═════ The data

Lemma install_loop_spec fac ks i st r :
  mp_classReg st = Some r → reg_room r (length ks) → 0 < refs (world st) (object_of fac) →
  ∃ r' w', install_loop fac ks i st = Ret (NkErr_Ok, set_world (set_reg st (Some r')) w') ∧ reg_room r' 0 ∧
    counts (world st) w' (object_of fac) (one (object_of fac) * Z.of_nat (length ks)) ∧
    ∀ k, reg_map r' !! k = match reg_map r !! k with
                           | Some g => Some g
                           | None => if bool_decide (k ∈ reg_key <$> ks) then Some fac else None
                           end.
Proof.
  revert i st r. induction ks as [|k0 ks IH]; intros i st r Hr Hroom Hf; cbn [install_loop].
  { exists r, (world st). destruct st; simpl in *; subst. split_and!; [done|done|split; [lia|done]|].
    intros k. destruct (reg_map r !! k); done. }
  unfold the_reg. rewrite Hr. step.
  destruct (reg_insert_spec r (mkPair k0 fac) (length ks) Hroom) as (r1 & -> & Hroom1 & Hm1).
  cbn [mbind outcome_bind m_keyVal mp_valuePtr] in *. ok_step.
  destruct (AddRef_spec fac (world st) Hf) as (w1 & Ha & Hw1). cbn [set_reg world]. rewrite Ha. step.
  destruct (IH (i + 1) (set_world (set_reg st (Some r1)) w1) r1) as (r' & w' & -> & Hroom' & Hw' & Hm');
    [done|done|destruct Hw1; pose proof (one_bound (object_of fac)); simpl; lia|].
  exists r', w'. split_and!; [by destruct st|done| |].
  - replace (one (object_of fac) * Z.of_nat (length (k0 :: ks)))
      with (one (object_of fac) + one (object_of fac) * Z.of_nat (length ks)) by (simpl length; lia).
    by eapply counts_trans.
  - intros k. rewrite Hm', Hm1.
    assert (Hin : k ∈ reg_key <$> k0 :: ks ↔ k = reg_key k0 ∨ k ∈ reg_key <$> ks) by (by rewrite fmap_cons, elem_of_cons).
    destruct (reg_map r !! reg_key k0) as [g|] eqn:E0.
    + destruct (reg_map r !! k) eqn:Ek; [done|]. repeat case_bool_decide; naive_solver.
    + destruct (decide (k = reg_key k0)) as [->|Hne].
      * rewrite lookup_insert_eq, E0. by rewrite bool_decide_eq_true_2 by (rewrite Hin; by left).
      * rewrite lookup_insert_ne by done. destruct (reg_map r !! k); [done|]. repeat case_bool_decide; naive_solver.
Qed.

══════════

§ **Action item**: Copy, word for word, the line that contains "by eapply counts_trans." and every line after it through the end of the records, and nothing else.

§ **Reply**:
    by eapply counts_trans.
  - intros k. rewrite Hm', Hm1.
    assert (Hin : k ∈ reg_key <$> k0 :: ks ↔ k = reg_key k0 ∨ k ∈ reg_key <$> ks) by (by rewrite fmap_cons, elem_of_cons).
    destruct (reg_map r !! reg_key k0) as [g|] eqn:E0.
    + destruct (reg_map r !! k) eqn:Ek; [done|]. repeat case_bool_decide; naive_solver.
    + destruct (decide (k = reg_key k0)) as [->|Hne].
      * rewrite lookup_insert_eq, E0. by rewrite bool_decide_eq_true_2 by (rewrite Hin; by left).
      * rewrite lookup_insert_ne by done. destruct (reg_map r !! k); [done|]. repeat case_bool_decide; naive_solver.
Qed.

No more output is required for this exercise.